Plötzlich, so berichten Teilnehmer einhellig, stürmt ein Trupp von Polizisten auf die Gruppe zu und prügelt sich den Weg frei zu dem Soundwagen. Die zierliche Lola bekommt einen heftigen Schlag mit einem Schlagstock. "Ich konnte nicht mehr atmen vor Schmerzen", sagt sie. In der Notaufnahme diagnostiziert der Arzt einen Wadenbeinbruch. "Die Beamten ließen von ihren Opfern selbst dann nicht ab, als ein Großteil wimmernd am Boden lag", heißt es in einem Brief, den die Gruppe an Innensenator Grote geschrieben hat. "Stattdessen wurde auf die am Boden liegenden Personen getreten und immer wieder auf sie eingeschlagen." Lola, die seit dem G20 auf Krücken läuft, wohnt in St. Pauli, nur zwei Häuser entfernt von Grotes Wohnung.

 

Der Fall des 41-jährigen Personalberaters B. ist besonders. Denn B., der anonym bleiben will, ist kein Linker, er war nach eigenen Angaben am Samstag als sensationshungriger Hobbyreporter unterwegs. "Ich habe an keiner Demonstration teilgenommen", sagt er. Ein Freund, der bei einer großen Zeitung arbeitet, habe ihm den Auftrag mitgegeben, ein paar "Videos von der Front" zu machen. Als er am Freitagabend an einer Seitenstraße des Schulterblatts vermummte Steinewerfer entdeckte, filmte er los. "Ich hatte ein bisschen Angst, dass man mich für einen Zivilpolizisten hält", sagt er, doch die Steinewerfer ließen ihn in Ruhe. 

 

"Es muss doch Videoaufnahmen davon geben"

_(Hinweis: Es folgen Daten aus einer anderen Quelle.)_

(** * Laws of the codec *)

Definition d_rest (d : Decoder) : bytes := skipn (d_pos d) (d_input d).
Definition d_wf (d : Decoder) : Prop := (d_pos d <= length (d_input d))%nat.
Definition advance (n : nat) (d : Decoder) : Decoder :=
  mkDecoder (d_input d) (d_pos d + n).

Lemma remaining_rest d : remaining d = len (d_rest d).
Proof. unfold remaining, len, d_rest. by rewrite length_skipn. Qed.

Lemma d_rest_advance n d : d_rest (advance n d) = skipn n (d_rest d).
Proof. unfold d_rest, advance; cbn. by rewrite skipn_skipn, Nat.add_comm. Qed.

Lemma d_rest_advance_app bs rest d :
  d_rest d = bs ++ rest -> d_rest (advance (length bs) d) = rest.
Proof. intros H. rewrite d_rest_advance, H. by rewrite drop_app_length. Qed.

Lemma advance_0 d : advance 0 d = d.
Proof. destruct d; unfold advance; cbn. by rewrite Nat.add_0_r. Qed.

Lemma advance_advance n m d : advance n (advance m d) = advance (m + n) d.
Proof. unfold advance; cbn. f_equal; lia. Qed.

(** [m] reads [bs] as [v] whatever follows it, and moves past exactly [bs]. *)
Definition reads {E A} (m : dec E A) (bs : bytes) (v : A) : Prop :=
  forall d rest, d_rest d = bs ++ rest -> m d = (Ok v, advance (length bs) d).

(** A successful [m] has consumed some [bs] related to its result by [Q]. *)
Definition consumes {E A} (m : dec E A) (Q : A -> bytes -> Prop) : Prop :=
  forall d v d', m d = (Ok v, d') ->
    exists bs, d_rest d = bs ++ d_rest d' /\ Q v bs.

Section laws.
Context {E : Type}.

Lemma reads_ret {A} (a : A) : reads (E:=E) (mret a) [] a.
Proof. intros d rest _. cbn. by rewrite advance_0. Qed.

Lemma reads_bind {A B} (m : dec E A) (k : A -> dec E B) b1 b2 a b :
  reads m b1 a -> reads (k a) b2 b -> reads (x ← m; k x) (b1 ++ b2) b.
Proof.
  intros Hm Hk d rest Hd. rewrite <- app_assoc in Hd.
  cbv [mbind dec_bind]. rewrite (Hm d (b2 ++ rest) Hd).
  rewrite (Hk _ rest) by (by apply d_rest_advance_app).
  by rewrite advance_advance, length_app.
Qed.

Lemma reads_map_err {F A} (f : E -> F) (m : dec E A) bs a :
  reads m bs a -> reads (dec_map_err f m) bs a.
Proof.
  intros Hm d rest Hd. unfold dec_map_err. by rewrite (Hm d rest Hd).
Qed.

Lemma reads_lift_ok {A} (r : result E A) a : r = Ok a -> reads (dec_lift r) [] a.
Proof. intros -> d rest _. unfold dec_lift. by rewrite advance_0. Qed.

Lemma reads_n {A} (m : dec E A) (enc : A -> bytes) (xs : list A) :
  Forall (fun x => reads m (enc x) x) xs ->
  reads (get_n (length xs) m) (concat (enc <$> xs)) xs.
Proof.
  induction 1 as [|x xs Hx _ IH]; [apply reads_ret|].
  cbn. eapply reads_bind; [done|].
  rewrite <- (app_nil_r (concat _)). eapply reads_bind; [done|]. apply reads_ret.
Qed.

Lemma consumes_ret {A} (a : A) : consumes (E:=E) (mret a) (fun v bs => v = a /\ bs = []).
Proof.
  intros d v d' [= <- <-]. by exists [].
Qed.

Lemma consumes_lift {A} (r : result E A) :
  consumes (dec_lift r) (fun v bs => r = Ok v /\ bs = []).
Proof. intros d v d' [= -> <-]. by exists []. Qed.

Lemma consumes_bind {A B} (m : dec E A) (k : A -> dec E B) Q1 (Q2 : A -> B -> bytes -> Prop) :
  consumes m Q1 -> (forall a, consumes (k a) (Q2 a)) ->
  consumes (x ← m; k x)
    (fun b bs => exists a b1 b2, bs = b1 ++ b2 /\ Q1 a b1 /\ Q2 a b b2).
Proof.
  intros Hm Hk d b d' H. cbv [mbind dec_bind] in H.
  destruct (m d) as [[a|e] d1] eqn:E1; [|discriminate].
  destruct (Hm _ _ _ E1) as (b1 & R1 & HQ1).
  destruct (Hk _ _ _ _ H) as (b2 & R2 & HQ2).
  exists (b1 ++ b2). split; [by rewrite R1, R2, app_assoc|]. by exists a, b1, b2.
Qed.

Lemma consumes_map_err {F A} (f : E -> F) (m : dec E A) Q :
  consumes m Q -> consumes (dec_map_err f m) Q.
Proof.
  intros Hm d v d' H. unfold dec_map_err in H.
  destruct (m d) as [[a|e] d1] eqn:E1; cbn in H; [|discriminate].
  injection H as <- <-. by apply Hm.
Qed.

Lemma consumes_weaken {A} (m : dec E A) (Q Q' : A -> bytes -> Prop) :
  consumes m Q -> (forall a bs, Q a bs -> Q' a bs) -> consumes m Q'.
Proof. intros Hm HQ d v d' H. destruct (Hm _ _ _ H) as (bs & ? & ?); eauto. Qed.

Lemma consumes_n {A} (m : dec E A) (Q : A -> bytes -> Prop) n :
  consumes m Q ->
  consumes (get_n n m) (fun xs bs =>
    length xs = n /\ exists bss, bs = concat bss /\ Forall2 Q xs bss).
Proof.
  intros Hm. induction n as [|n IH].
  - eapply consumes_weaken; [apply consumes_ret|]. intros a bs [-> ->].
    split; [done|]. exists []. by split; [|constructor].
  - eapply consumes_weaken.
    { cbn. eapply (consumes_bind _ _ _ _ Hm). intros x.
      eapply (consumes_bind _ _ _ _ IH). intros xs. apply consumes_ret. }
    intros a bs (x & b1 & b2 & -> & Hx & xs & b3 & b4 & -> & [Hl Hxs] & -> & ->).
    destruct Hxs as (bss & -> & HF). split; [cbn; by rewrite Hl|].
    exists (b1 :: bss). cbn. rewrite app_nil_r. split; [done|]. by constructor.
Qed.
End laws.

(** ** The primitive reads *)

Lemma reads_take bs : reads (take (len bs)) bs bs.
Proof.
  intros d rest Hd. unfold take. rewrite remaining_rest, Hd, len_app.
  destruct (N.ltb_spec (len bs + len rest) (len bs)); [lia|].
  fold (d_rest d). rewrite Hd. unfold len. rewrite Nat2N.id.
  by rewrite take_app_length.
Qed.

Lemma reads_be w v : v < 256 ^ N.of_nat w -> reads (get_be w) (be_bytes w v) v.
Proof.
  intros Hv. unfold get_be. rewrite <- (app_nil_r (be_bytes w v)).
  eapply reads_bind.
  - rewrite <- (len_be_bytes w v). apply reads_take.
  - cbn. rewrite (be_val_be_bytes w v Hv). apply reads_ret.
Qed.

Lemma reads_u8 v : v <= u8_max -> reads get_u8 (be_bytes 1 v) v.
Proof. intros. apply reads_be. change (256 ^ N.of_nat 1) with 256. unfold u8_max in *; lia. Qed.
Lemma reads_u16 v : v <= u16_max -> reads get_u16 (be_bytes 2 v) v.
Proof. intros. apply reads_be. change (256 ^ N.of_nat 2) with 65536. unfold u16_max in *; lia. Qed.
Lemma reads_u32 v : v <= u32_max -> reads get_u32 (be_bytes 4 v) v.
Proof.
  intros. apply reads_be. change (256 ^ N.of_nat 4) with 4294967296.
  unfold u32_max in *; lia.
Qed.
Lemma reads_u64 v : v <= u64_max -> reads get_u64 (be_bytes 8 v) v.
Proof.
  intros. apply reads_be. change (256 ^ N.of_nat 8) with 18446744073709551616.
  unfold u64_max in *; lia.
Qed.
Lemma reads_u128 v : v <= u128_max -> reads get_u128 (be_bytes 16 v) v.
Proof.
  intros. apply reads_be.
  change (256 ^ N.of_nat 16) with 340282366920938463463374607431768211456.
  unfold u128_max in *; lia.
Qed.

(** The bytes one length-prefixed field occupies. *)
Definition lp (v : bytes) : bytes := be_bytes 4 (len v) ++ v.

Lemma len_lp v : len (lp v) = 4 + len v.
Proof. unfold lp. autorewrite with mewtual_len. lia. Qed.
#[export] Hint Rewrite len_lp : mewtual_len.

Lemma put_bytes_x_lp v buf : put_bytes_x v buf = buf ++ lp v.
Proof. unfold put_bytes_x, put_u32, lp. by rewrite app_assoc. Qed.

Lemma put_bytes_ok v buf : len v <= u32_max -> put_bytes v buf = Ok (buf ++ lp v).
Proof.
  intros H. unfold put_bytes. rewrite (proj2 (N.leb_le _ _) H).
  unfold put_u32, lp. by rewrite app_assoc.
Qed.

Lemma reads_bytes v : len v <= u32_max -> reads get_bytes (lp v) v.
Proof.
  intros Hv. unfold get_bytes, lp. eapply reads_bind; [by apply reads_u32|].
  intros d rest Hd. unfold take_prefixed.
  rewrite remaining_rest, Hd, len_app.
  destruct (N.ltb_spec (len v + len rest) (len v)); [lia|].
  by apply (reads_take v d rest).
Qed.

Lemma reads_str v : len v <= u32_max -> utf8_valid v = true -> reads get_str (lp v) v.
Proof.
  intros Hv Hu. unfold get_str. rewrite <- (app_nil_r (lp v)).
  eapply reads_bind; [by apply reads_bytes|]. apply reads_lift_ok. by rewrite Hu.
Qed.

Lemma consumes_take n : consumes (take n) (fun v bs => v = bs /\ len bs = n).
Proof.
  intros d v d' H. unfold take in H.
  destruct (N.ltb_spec (remaining d) n) as [|Hn]; [discriminate|].
  injection H as <- <-. fold (d_rest d) in *. rewrite remaining_rest in Hn.
  assert (Hl : length (firstn (N.to_nat n) (d_rest d)) = N.to_nat n).
  { rewrite length_firstn. unfold len in Hn. lia. }
  exists (firstn (N.to_nat n) (d_rest d)). repeat split.
  - change (mkDecoder _ _) with (advance (N.to_nat n) d).
    by rewrite d_rest_advance, take_drop.
  - unfold len. rewrite Hl. lia.
Qed.

Lemma consumes_be w :
  consumes (get_be w) (fun v bs => bs = be_bytes w v /\ v < 256 ^ N.of_nat w).
Proof.
  eapply consumes_weaken.
  { eapply consumes_bind; [apply consumes_take|]. intros a. apply consumes_ret. }
  intros v bs (a & b1 & b2 & -> & [-> Hl] & -> & ->). rewrite app_nil_r.
  assert (length b1 = w) as <- by (unfold len in Hl; lia).
  by rewrite be_bytes_be_val; split; [|apply be_val_lt].
Qed.

Lemma consumes_bytes : consumes get_bytes (fun v bs => bs = lp v /\ len v <= u32_max).
Proof.
  eapply consumes_weaken.
  { eapply (consumes_bind _ _ _ (fun l v bs => v = bs /\ len bs = l));
      [apply (consumes_be 4)|].
    intros l d v d' H. unfold take_prefixed in H.
    destruct (remaining d <? l); [discriminate|]. by apply consumes_take in H. }
  intros v bs (l & b1 & b2 & -> & [-> Hl] & -> & <-). split; [done|].
  change (256 ^ N.of_nat 4) with 4294967296 in Hl. unfold u32_max. lia.
Qed.

Lemma consumes_str :
  consumes get_str (fun v bs => bs = lp v /\ len v <= u32_max /\ utf8_valid v = true).
Proof.
  eapply consumes_weaken.
  { eapply consumes_bind; [apply consumes_bytes|]. intros a. apply consumes_lift. }
  intros v bs (a & b1 & b2 & -> & [-> Hl] & Hu & ->). rewrite app_nil_r.
  destruct (utf8_valid a) eqn:E; [|discriminate]. by injection Hu as <-.
Qed.

Lemma finish_ok d u d' : finish d = (Ok u, d') -> d' = d /\ d_rest d = [].
Proof.
  unfold finish. rewrite remaining_rest.
  destruct (N.eqb_spec (len (d_rest d)) 0) as [H|]; [|discriminate].
  intros [= _ <-]. by apply len_zero in H.
Qed.

Lemma reads_finish_run {E A} (m : dec E A) (f : WireError -> E) bs v :
  reads m bs v ->
  run_dec (x ← m; _ ← dec_map_err f finish; mret x) bs = Ok v.
Proof.
  intros Hm. unfold run_dec. cbv [mbind dec_bind].
  assert (Hd : d_rest (Decoder_new bs) = bs ++ []) by (by rewrite app_nil_r).
  rewrite (Hm _ [] Hd). unfold dec_map_err, finish.
  by rewrite remaining_rest, (d_rest_advance_app bs [] _ Hd).
Qed.

Lemma consumes_finish_run {E A} (m : dec E A) (f : WireError -> E) Q bs v :
  consumes m Q ->
  run_dec (x ← m; _ ← dec_map_err f finish; mret x) bs = Ok v -> Q v bs.
Proof.
  intros Hm. unfold run_dec. cbv [mbind dec_bind].
  destruct (m (Decoder_new bs)) as [[a|e] d1] eqn:E1; [|discriminate].
  destruct (Hm _ _ _ E1) as (b & R & HQ). unfold dec_map_err.
  destruct (finish d1) as [[u|e] d2] eqn:E2;
    cbn; [|discriminate].
  intros [= <-]. apply finish_ok in E2 as [_ E2].
  rewrite E2, app_nil_r in R. by subst b.
Qed.

(** * Any sequence of fields

    A frame is a sequence of [put_*] calls; its schema is the sequence of
    getters a reader calls in the same order. *)

Inductive field_kind := KU8 | KU16 | KU32 | KU64 | KU128 | KBytes | KStr.

Inductive field :=
| FU8 (v : N) | FU16 (v : N) | FU32 (v : N) | FU64 (v : N) | FU128 (v : N)
| FBytes (v : bytes) | FStr (v : bytes).

Definition kind_of (f : field) : field_kind :=
  match f with
  | FU8 _ => KU8 | FU16 _ => KU16 | FU32 _ => KU32 | FU64 _ => KU64
  | FU128 _ => KU128 | FBytes _ => KBytes | FStr _ => KStr
  end.

(** The value has the Rust type of its field. *)
Definition field_ok (f : field) : Prop :=
  match f with
  | FU8 v => v <= u8_max | FU16 v => v <= u16_max | FU32 v => v <= u32_max
  | FU64 v => v <= u64_max | FU128 v => v <= u128_max
  | FBytes _ => True
  | FStr v => utf8_valid v = true
  end.

Definition put_field (f : field) (buf : bytes) : result WireError bytes :=
  match f with
  | FU8 v => Ok (put_u8 v buf) | FU16 v => Ok (put_u16 v buf)
  | FU32 v => Ok (put_u32 v buf) | FU64 v => Ok (put_u64 v buf)
  | FU128 v => Ok (put_u128 v buf)
  | FBytes v => put_bytes v buf
  | FStr v => put_str v buf
  end.

Fixpoint put_fields (fs : list field) (buf : bytes) : result WireError bytes :=
  match fs with
  | [] => Ok buf
  | f :: fs' => buf' ← put_field f buf; put_fields fs' buf'
  end.

Definition get_field (k : field_kind) : dec WireError field :=
  match k with
  | KU8 => v ← get_u8; mret (FU8 v)
  | KU16 => v ← get_u16; mret (FU16 v)
  | KU32 => v ← get_u32; mret (FU32 v)
  | KU64 => v ← get_u64; mret (FU64 v)
  | KU128 => v ← get_u128; mret (FU128 v)
  | KBytes => v ← get_bytes; mret (FBytes v)
  | KStr => v ← get_str; mret (FStr v)
  end.

Fixpoint get_fields (ks : list field_kind) : dec WireError (list field) :=
  match ks with
  | [] => mret []
  | k :: ks' => f ← get_field k; fs ← get_fields ks'; mret (f :: fs)
  end.

(** Reads a schema and insists that nothing follows. *)
Definition decode_frame (ks : list field_kind) (input : bytes) : result WireError (list field) :=
  run_dec (fs ← get_fields ks; _ ← dec_map_err id finish; mret fs) input.

Definition field_bytes (f : field) : bytes :=
  match f with
  | FU8 v => be_bytes 1 v | FU16 v => be_bytes 2 v | FU32 v => be_bytes 4 v
  | FU64 v => be_bytes 8 v | FU128 v => be_bytes 16 v
  | FBytes v | FStr v => lp v
  end.

Definition field_fits (f : field) : Prop :=
  match f with FBytes v | FStr v => len v <= u32_max | _ => True end.

Lemma put_field_inv f buf out :
  put_field f buf = Ok out -> field_fits f /\ out = buf ++ field_bytes f.
Proof.
  assert (Hb : forall v, put_bytes v buf = Ok out ->
    len v <= u32_max /\ out = buf ++ lp v).
  { intros v. unfold put_bytes. destruct (N.leb_spec (len v) u32_max); [|discriminate].
    intros [= <-]. split; [done|]. unfold put_u32, lp. by rewrite app_assoc. }
  destruct f; cbn; try (intros [= <-]; done); apply Hb.
Qed.

Lemma put_field_fits f buf : field_fits f -> put_field f buf = Ok (buf ++ field_bytes f).
Proof. destruct f; cbn; try done; apply put_bytes_ok. Qed.

Lemma put_fields_inv fs : forall buf out,
  put_fields fs buf = Ok out ->
  Forall field_fits fs /\ out = buf ++ concat (field_bytes <$> fs).
Proof.
  induction fs as [|f fs IH]; intros buf out H; cbn in H.
  - injection H as <-. cbn. by rewrite app_nil_r.
  - apply bind_ok in H as (b & Hb & H). apply put_field_inv in Hb as [Hf ->].
    apply IH in H as [Hfs ->]. split; [by constructor|]. cbn. by rewrite app_assoc.
Qed.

Als ein Polizeitrupp herbeistürmte, flohen die Vermummten, der Hobbyfilmer nicht. "Ich wollte mich nicht verdächtig machen." Er habe sich in einen Hauseingang zurückgezogen und die Hände hochgerissen, dann hätten ihn die Polizisten verprügelt. "Die waren wie Pitbulls auf Speed", sagt B. "Ich habe 21 Verletzungen gezählt, sie haben mit den Stiefeln gegen meinen Kopf getreten, mit Vollspann, das war versuchter Totschlag."

 

Als sie nach ein paar Minuten von ihm abgelassen hätten, habe er sich noch zur Straßenecke geschleppt und sei dort zusammengeklappt. Die Notaufnahme im Krankenhaus Barmbek stellt eine Schädelprellung fest, sowie diverse Schürfungen und Prellungen am Körper. B. hat die unbekannten Polizisten angezeigt – wegen versuchten Totschlags und unterlassener Hilfeleistung. "Auf den Wasserwerfern sind doch Kameras, es muss doch Videoaufnahmen davon geben", hofft er. "Das hätte ich niemals gedacht, dass so etwas in Deutschland möglich ist."

 

Zwei Wochen nach dem Gipfel ist die Aufarbeitung der G20-Ereignisse in vollem Gang. Die sozialen Netzwerke füllen sich mit Videos, Berichten und offenen Briefen. Hamburgs Bürgermeister Olaf Scholz aber legte am Dienstag nochmal nach und erklärte, der Begriff 'Polizeigewalt' diskreditiere die Polizei als Ganzes und sei ein linker Kampfbegriff. Womöglich hätte er besser sagen sollen: "Wir wissen von Vorwürfen gegen die Polizei. Wir werden sie prüfen."

 

In einer früheren Version des Artikels wird ein Video erwähnt, in dem Polizisten eine Frau von einer Sitzblockade wegtragen und ihr von einem der Beamten Gesicht ins geschlagen wird. Der Filmausschnitt ist von einem früheren Polizeieinsatz und nicht vom G20-Gipfel. Wir haben den entsprechenden Satz entfernt und bitten den Fehler zu entschuldigen.